(** Deleting the old path and rebuilding it around [t] leaves the new tree stored. *)
Lemma finish_update U p c cpc u t smt :
  collision_free U -> is_bytes 32 p -> (length c <= cpc <= depth)%nat ->
  wf_tree (plug p 0 c u) 0 -> incl (node_data (plug p 0 c u)) U ->
  wf_tree (plug p 0 (grown c cpc) t) 0 -> incl (node_data (plug p 0 (grown c cpc) t)) U ->
  (forall x, In x (ispine p 0 c u) -> is_Some (nodes smt !! thash x) /\ ~ In x (subtrees t)) ->
  Forall (stored (nodes smt)) c -> stored (nodes smt) t ->
  exists st st',
    for_each (rhashes (ispine p 0 c u)) delete_node smt = (Ok tt, set_nodes st smt) /\
    update_loop digest p (rhashes c) cpc depth (thash t) (thash t) (set_nodes st smt)
    = (Ok (thash (plug p 0 (grown c cpc) t)), set_nodes st' smt) /\
    stored st' (plug p 0 (grown c cpc) t).
Proof.
  intros HU Hp Hc W I W' I' Hsp Hsc Hst.
  assert (forall x, In x (ispine p 0 c u) -> incl (node_data x) U /\ exists d, wf_tree x d) as Hx.
  { intros x Hx. apply ispine_subtree in Hx. split; [|now apply (subtrees_wf _ _ _ Hx W)].
    intros y Hy. apply I. now apply (subtrees_data _ x). }
  pose proof (wf_plug p 0 (grown c cpc) t ltac:(intros; apply agree_0)) as Wp.
  apply Wp in W' as W''. destruct W'' as (Wc' & _ & Wt & _).
  apply wf_plug in W as W2; [|intros; apply agree_0]. destruct W2 as (Wc & _).
  set (st := del_all (nodes smt) (rhashes (ispine p 0 c u))).
  exists st, (put_chain p (reverse (grown c cpc)) t st).
  split; [|split; [exact (grown_loop p c cpc t (set_nodes st smt) Hp Hc)|]].
  - apply del_all_nodes; [apply (rhashes_NoDup U); auto using ispine_NoDup|].
    intros k Hk. unfold rhashes in Hk.
    apply list_elem_of_In, elem_of_reverse, list_elem_of_fmap in Hk as (x & -> & Hin).
    apply Hsp. now apply list_elem_of_In.
  - cbn [nodes set_nodes]. rewrite <- rplug_plug. apply (put_chain_stored U); auto.
    + now rewrite rplug_plug.
    + apply stored_del_all; auto. eapply (fresh_hashes U); eauto.
      * intros x Hin. apply I', (node_data_plug p 0 (grown c cpc) t t); auto.
      * intros x Hin. now apply Hsp.
    + apply Forall_reverse. unfold grown.
      assert (Forall (stored st) c) as Hfc.
      { rewrite Forall_forall in Hsc |- *. intros s Hs. apply stored_del_all; auto.
        destruct (wf_context_in _ _ _ _ Wc Hs) as [d Ws].
        eapply (fresh_hashes U); eauto.
        - intros x Hin. apply I, (node_data_plug p 0 c u s); auto.
        - intros x Hin. now apply (ispine_off p 0 c u). }
      destruct (_ =? _)%nat; auto. apply Forall_app. split; auto.
      apply Forall_forall. intros s Hs. apply repeat_spec in Hs. now subst.
Qed.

##############################

Work order ▸
Reproduce, exactly as they stand in the data above, the lines from the one that holds "stored st' (plug p 0 (grown c cpc) t)." to the one that holds "pose proof (wf_plug", inclusive.

Response area ▸
    stored st' (plug p 0 (grown c cpc) t).
Proof.
  intros HU Hp Hc W I W' I' Hsp Hsc Hst.
  assert (forall x, In x (ispine p 0 c u) -> incl (node_data x) U /\ exists d, wf_tree x d) as Hx.
  { intros x Hx. apply ispine_subtree in Hx. split; [|now apply (subtrees_wf _ _ _ Hx W)].
    intros y Hy. apply I. now apply (subtrees_data _ x). }
  pose proof (wf_plug p 0 (grown c cpc) t ltac:(intros; apply agree_0)) as Wp.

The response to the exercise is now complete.